The UK will expel 23 Russian diplomats over the poisoning of former double agent Sergei Skripal and his daughter Yulia in the single biggest expulsion in more than 30 years.
Theresa May said on Tuesday that a deadline issued on Monday for Moscow to provide an explanation for how a Russia-made nerve agent had ended up in Salisbury met “complete disdain”.
“They have treated the use of a military grade nerve agent in Europe with sarcasm, contempt and defiance,” she said.
“There is no alternative conclusion other than that the Russian state was culpable for the attempted murder of Mr Skripal and his daughter and for threatening the lives of other British citizens in Salisbury.”
Skripal, 66, and his daughter Yulia, 33, were found unconscious on a bench outside a shopping centre in the southern English city of Salisbury on March 4, after they were poisoned with a nerve agent.
A former double agent, Skripal betrayed dozens of Russian agents to British intelligence before his arrest in Moscow in 2004.
Speaking in parliament, May announced a range of responses to the alleged murder attempt, including withdrawal of an invitation to Sergei Lavrov, Russian foreign minister, to visit the UK.
Cabinet ministers and members of the royal family would not attend the World Cup in Russia this summer.
May said the expelled diplomats were identified as “undeclared intelligence officers” and were given one week to leave the country.
Proposals for new legislation to “harden our defences” against “all forms of hostile state activity” would be developed urgently, May said.
She also announced plans to increase checks on private flights, customs and freight, and freeze Russian state assets where there is evidence they may be used to threaten the life or property of UK nationals or residents.
The Russian embassy in London called the expulsion of diplomats a “hostile action” which is “totally unacceptable, unjustified and shortsighted”.
In a statement, the embassy said Alexander Yakovenko, Russia’s ambassador, had been summoned to the UK’s foreign office on Tuesday where he was informed of the punitive measures.
“All the responsibility for the deterioration of the Russia-UK relationship lies with the current political leadership of Britain,” the statement said.
On Monday, May told the UK parliament it is “highly likely” that Russia is responsible for the “reckless and despicable act”.
She said Skripal and his daughter were poisoned with a military-grade nerve agent of a type developed by Russia, which is part of a group of nerve agents known as Novichok.

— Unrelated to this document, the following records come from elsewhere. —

Definition clear_user_stack_slot (stack_top : Z) : Sys (result () UserImageError) :=
  if (FIRST_USER_STACK_TOP <? stack_top) || (stack_top <? USER_STACK_REGION_START + USER_STACK_GUARD_SIZE + USER_STACK_SIZE)
  then mret (Err ImageTooLarge) else
  fill_bytes (stack_top - USER_STACK_SIZE) 0 USER_STACK_SIZE;;
  mret (Ok ()).

Definition seed_user_initial_stack (layout : UserMemoryLayout) (program_path arg : bytes) : Sys (result Z UserImageError) :=
  try stack := lift (InitialStack.build_user_initial_stack layout program_path arg) in
  bs ← lift (stack_as_bytes stack);
  store_bytes (is_stack_pointer stack) bs;;
  mret (Ok (is_stack_pointer stack)).

Definition seed_first_user_arg (path : bytes) : Sys (result () UserImageError) :=
  match path with
  | [] => mret (Err EmptyImage)
  | _ =>
    if FIRST_USER_ARG_PATH_LEN <? Z.of_nat (length path) then mret (Err ImageTooLarge) else
    fill_bytes FIRST_USER_ARG_PATH_ADDR 0 FIRST_USER_ARG_PATH_LEN;;
    store_bytes FIRST_USER_ARG_PATH_ADDR path;;
    store_bytes FIRST_USER_ARG_LEN_ADDR (le_bytes 8 (Z.of_nat (length path)));;
    mret (Ok ())
  end.

Definition seed_first_user_error_message (message : bytes) : Sys (result () UserImageError) :=
  if bool_decide (16 < length message)%nat then mret (Err ImageTooLarge) else
  fill_bytes FIRST_USER_ERROR_MSG_ADDR 0 16;;
  store_bytes FIRST_USER_ERROR_MSG_ADDR message;;
  mret (Ok ()).

Definition FIRST_USER_MESSAGE_ADDR : Z := FIRST_USER_ENTRY + 0x300.
Definition FIRST_USER_MESSAGE : bytes := str "uptime ms: ".
Definition FIRST_USER_NEWLINE_ADDR : Z := FIRST_USER_ENTRY + 0x30b.
Definition FIRST_USER_UPTIME_BUFFER_ADDR : Z := FIRST_USER_ENTRY + 0x320.
Definition FIRST_USER_UPTIME_BUFFER_LEN : Z := 32.
Definition FIRST_USER_LS_HEADER_ADDR : Z := FIRST_USER_ENTRY + 0x360.
Definition FIRST_USER_LS_HEADER : bytes := str "ls /:" ++ [NEWLINE].
Definition FIRST_USER_ROOT_PATH_ADDR : Z := FIRST_USER_ENTRY + 0x366.
Definition FIRST_USER_CAT_PATH : bytes := str "/README".
Definition FIRST_USER_CAT_ERROR : bytes := str "cat: not found" ++ [NEWLINE].
Definition FIRST_USER_LS_ERROR : bytes := str "ls: not found" ++ [NEWLINE].

Definition seed_first_user_data : Sys () :=
  store_bytes FIRST_USER_MESSAGE_ADDR FIRST_USER_MESSAGE;;
  fill_bytes FIRST_USER_NEWLINE_ADDR NEWLINE 1;;
  fill_bytes FIRST_USER_UPTIME_BUFFER_ADDR 0 FIRST_USER_UPTIME_BUFFER_LEN;;
  seed_first_user_arg (str "/");;
  store_bytes FIRST_USER_LS_HEADER_ADDR FIRST_USER_LS_HEADER;;
  fill_bytes FIRST_USER_ROOT_PATH_ADDR SLASH 1;;
  store_bytes FIRST_USER_ROOT_PATH_ADDR FIRST_USER_CAT_PATH;;
  fill_bytes FIRST_USER_LIST_BUFFER_ADDR 0 FIRST_USER_LIST_BUFFER_LEN;;
  seed_first_user_error_message FIRST_USER_CAT_ERROR;;
  mret ().

Definition validate_first_user_task_image (image : bytes) : result () UserImageError :=
  match image with
  | [] => Err EmptyImage
  | _ => if bool_decide (FIRST_USER_DATA_OFFSET <= length image)%nat then Err ImageTooLarge else Ok ()
  end.

Definition load_first_user_task_image (image : bytes) : Sys (result () UserImageError) :=
  try _ := mret (validate_first_user_task_image image) in
  clear_user_program_area;;
  store_bytes FIRST_USER_ENTRY image;;
  seed_first_user_data;;
  mret (Ok ()).

(** user/elf.rs [materialize_load_segments], through the loaded page table. *)
Fixpoint materialize_load_segments (image : bytes) (segments : list LoadSegment) : Sys (result () ElfError) :=
  match segments with
  | [] => mret (Ok ())
  | s :: segments =>
    try _ := mret (validate_load_segment image s) in
    try _ := mret (validate_user_load_segment s) in
    file_end ← lift (usize_add (ls_file_offset s) (ls_file_size s));
    src ← lift (slice image (Z.to_nat (ls_file_offset s)) (Z.to_nat file_end));
    store_bytes (ls_virtual_address s) src;;
    (if ls_file_size s <? ls_memory_size s
     then fill_bytes (ls_virtual_address s + ls_file_size s) 0 (ls_memory_size s - ls_file_size s)
     else mret ());;
    materialize_load_segments image segments
  end.

Definition load_user_elf_image (image : bytes) : Sys (result (Z * Z) UserImageError) :=
  r ← lift (load_segments image 8);
  match r with
  | Err _ => mret (Err ImageTooLarge)
  | Ok segments =>
    i ← lift (parse_elf64 image);
    match i with
    | Err _ => mret (Err ImageTooLarge)
    | Ok info =>
      r ← materialize_load_segments image segments;
      mret (match r with
            | Err _ => Err ImageTooLarge
            | Ok _ => Ok (ei_entry info, image_footprint_size segments)
            end)
    end
  end.

(** ** The loader (user/loader.rs) *)

Inductive LoadError := LNotFound | UnsupportedFormat | LImageTooLarge | LEmptyImage.

Definition load_error (e : UserImageError) : LoadError := match e with EmptyImage => LEmptyImage | ImageTooLarge => LImageTooLarge end.

Definition loading {A} (m : Sys (result A UserImageError)) : Sys (result A LoadError) := r ← m; mret (map_err load_error r).

Definition load_flat_program (program : UserProgram) (image : bytes) : Sys (result Current.LoadedProgram LoadError) :=
  try _ := loading (load_first_user_task_image image) in
  arg ← lift (Arg.as_bytes (up_arg program));
  try _ := loading (seed_first_user_arg arg) in
  let error_message := if bytes_eqb (up_path program) (str "/bin/ls") then FIRST_USER_LS_ERROR else FIRST_USER_CAT_ERROR in
  try _ := loading (seed_first_user_error_message error_message) in
  mret (Ok (Current.mkLoaded (up_path program) FIRST_USER_ENTRY FIRST_USER_STACK_TOP (length image))).

Definition load_elf_program (program : UserProgram) (image : bytes) : Sys (result Current.LoadedProgram LoadError) :=
  try '(entry, image_footprint_size) := loading (load_user_elf_image image) in
  arg ← lift (Arg.as_bytes (up_arg program));
  try _ := loading (seed_first_user_arg arg) in
  try _ := loading (seed_first_user_error_message FIRST_USER_CAT_ERROR) in
  mret (Ok (Current.mkLoaded (up_path program) entry FIRST_USER_STACK_TOP (Z.to_nat image_footprint_size))).

Definition load_program (program : UserProgram) : Sys (result Current.LoadedProgram LoadError) :=
  match RamFs.images_find images (up_path program) with
  | None => mret (Err UnsupportedFormat)
  | Some image =>
    info ← lift (parse_elf64 (im_data image));
    if is_ok info then load_elf_program program (im_data image) else load_flat_program program (im_data image)
  end.

(** ** The rounds of the event loop (runtime.rs) *)

Definition user_image_writable_size (path : bytes) : Sys Z :=
  match RamFs.images_find images path with
  | None => mret FIRST_USER_PAGE_SIZE
  | Some image =>
    info ← lift (parse_elf64 (im_data image));
    if is_ok info then
      r ← lift (load_segments (im_data image) 8);
      mret (match r with Ok segments => image_footprint_size segments | Err _ => Z.of_nat (length (im_data image)) end)
    else mret (Z.of_nat (length (im_data image)))
  end.

(** A process without a page table of its own gets its stack in the shared
    mapping; a failure is only logged. *)
Definition prepare_shared_stack (context : Current.ExecContext) : Sys () :=
  r ← with_paging (ensure_active_user_stack_mapping_writable (stack_start (Current.ec_layout context)) (stack_top (Current.ec_layout context)));
  match r with
  | Err _ => mret ()
  | Ok _ =>
    r ← clear_user_stack_slot (stack_top (Current.ec_layout context));
    match r with
    | Err _ => mret ()
    | Ok _ =>
      arg ← lift (Arg.as_bytes (Current.ec_arg context));
      seed_user_initial_stack (Current.ec_layout context) (Current.ec_program_path context) arg;;
      mret ()
    end
  end.

(** [None]: the function returns to the event loop. *)
Definition run_pending_user_program : Sys (option Transfer) :=
  pending ← with_kernel (with_programs Programs.take_pending);
  match pending with
  | None => mret None
  | Some program =>
    writable_size ← user_image_writable_size (up_path program);
    mapped ← with_paging (ensure_active_user_program_mapping_writable writable_size);
    match mapped with
    | Err _ => mret None
    | Ok _ =>
      loaded ← load_program program;
      match loaded with
      | Err _ => mret None
      | Ok loaded =>
        context ← with_kernel (Current.register_exec program loaded);
        (if Current.ec_p4_verified context then mret () else prepare_shared_stack context);;
        match Current.ec_p4_frame context with
        | Some frame =>
          if negb (Current.ec_p4_verified context) then mret (Some (EnterUser (Current.ec_entry_point context) (Current.ec_user_stack_top context))) else
          let image := match RamFs.images_find images (Current.lp_path loaded) with Some image => im_data image | None => [] end in
          arg ← lift (Arg.as_bytes (Current.ec_arg context));
          y ← get;
          r ← with_kernel (with_addr (prepare_process_private_memory (y_cr3 y).1 frame (Current.ec_layout context) image
                (Current.ec_program_path context) arg));
          match r with
          | Err _ => mret None
          | Ok _ =>
            with_kernel (Table.mark_isolated (Current.ec_pid context));;
            load_cr3 frame;;
            mret (Some (EnterUser (Current.ec_entry_point context) (Current.ec_user_stack_top context)))
          end
        | None => mret (Some (EnterUser (Current.ec_entry_point context) (Current.ec_user_stack_top context)))
        end
      end
    end
  end.

(** [signal] is what [input::take_terminal_signal] took; the first result is
    the signal given back with [requeue_terminal_signal]. *)
Definition run_ready_user_process (signal : option Z) : Sys (option Z * option Transfer) :=
  requeued ← (match signal with
              | None => mret None
              | Some signal =>
                report ← with_kernel (Current.deliver_terminal_signal signal);
                k ← kernel;
                mret (if is_some report then None else if is_some (Current.terminal_foreground_job k) then Some signal else None)
              end);
  k ← kernel;
  with_kernel (Table.wake_sleeping_processes (k_ticks k));;
  resume ← with_kernel Current.schedule_next_ready_user;
  match resume with
  | None => mret (requeued, None)
  | Some resume => t ← resume_scheduled_user resume (rc_rax (Table.sc_resume_context resume)); mret (requeued, Some t)
  end.
End runtime.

“Either this was a direct act by the Russian state against our country, or the Russian government lost control of its potentially catastrophically damaging nerve agent and allowed it to get into the hands of others.”
May issued a deadline for Russia to provide an explanation by the end of Tuesday.

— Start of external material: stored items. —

(* ===== verification/RuntimeProofs.v ===== *)
(** * Leaving and entering user code

    Every event of a running system is handled: system calls, the timer,
    exceptions and page faults of user code, and the rounds of the kernel's
    event loop neither panic nor fault, and user code is only ever resumed on
    the page table of its own process. *)

From S2P Require Import Prelude Utf8 Paths Vfs RamFs RamFsProofs FsLaws Ring3 Elf AddrSpace AddrSpaceProofs PageTables PageTablesProofs PrivateTables PrivateMem PrivateProcess UserAccess Threads Program Ipc IpcProofs Process TableSafety Views Scheduling Signals Lifecycle Current CurrentProofs Text TextProofs System Syscall UserMemory KernelSafety SyscallRules SyscallSafety UserMode Runtime.

(** ** Steps that may also forget processes *)

Record moves (k k' : Kernel) : Prop := {
  mv_ok : kernel_ok k';
  mv_addr : addr_kept (k_addr k) (k_addr k');
  mv_files : files_from (k_ipc k) (k_ipc k');
  mv_places : forall x, x ∈ places k' -> x ∈ places k;
}.

Lemma moves_refl k : kernel_ok k -> moves k k.
Proof. by split. Qed.

Lemma moves_trans k1 k2 k3 : moves k1 k2 -> moves k2 k3 -> moves k1 k3.
Proof. intros [_ [E1 E2] H3 H4] [Hok [E1' E2'] H3' H4']. split; [done|split; congruence| |]; [intros f Hf; by apply H3, H3'|auto]. Qed.

Lemma kstep_moves b k k' : kstep b k k' -> moves k k'.
Proof. intros [H1 H2 H3 _ H5 _]. split; [done..|]. by rewrite H5. Qed.

(** Compaction. *)
Lemma remove_all_rest pids : forall k, wp (Table.remove_all pids) (fun _ k' => frozen k' = frozen k /\ k_addr k' = k_addr k /\
  pt_user_context_switches (k_table k') = pt_user_context_switches (k_table k) /\ forall p, p ∈ pt_processes (k_table k') -> p ∈ pt_processes (k_table k)) k.
Proof.
  induction pids as [|pid pids IH]; intros k; [done|]. cbn [Table.remove_all].
  unfold Table.remove_from_ready_queue, Table.retain_ready, mod_table, wp. run.
  match goal with |- context [Table.remove_all pids ?k1] => pose proof (IH k1) as H; unfold wp in H; destruct (Table.remove_all pids k1) as [[? k']|]; [|done] end.
  revert H. intros (E1 & E2 & E3 & Hp). split; [exact E1|]. split; [exact E2|]. split; [exact E3|]. intros p Hin. specialize (Hp p Hin).
  cbn in Hp. unfold Table.store_remove in Hp. destruct (position _ _); [|done]. by apply list_elem_of_delete_inv in Hp.
Qed.

(** A move without a context switch. *)
Definition quiet {A} (m : M Kernel A) (k : Kernel) : Prop := wp m (fun _ k' => moves k k' /\ switches k' <= switches k) k.

Lemma quiet_ret {A} (a : A) k : kernel_ok k -> quiet (mret a) k.
Proof. intros Hk. split; [by apply moves_refl|lia]. Qed.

The poisoning of Skripal and his daughter has drawn comparisons to the murder of Alexander Litvinenko in 2006. The former Russian spy died three weeks after drinking green tea laced with radioactive polonium-210 at London’s Millennium Hotel.
Russia denied involvement in his death.
A British inquiry into the 43-year-old’s death said Moscow had “probably” ordered the poisoning of Litvinenko, who lived in exile in Britain.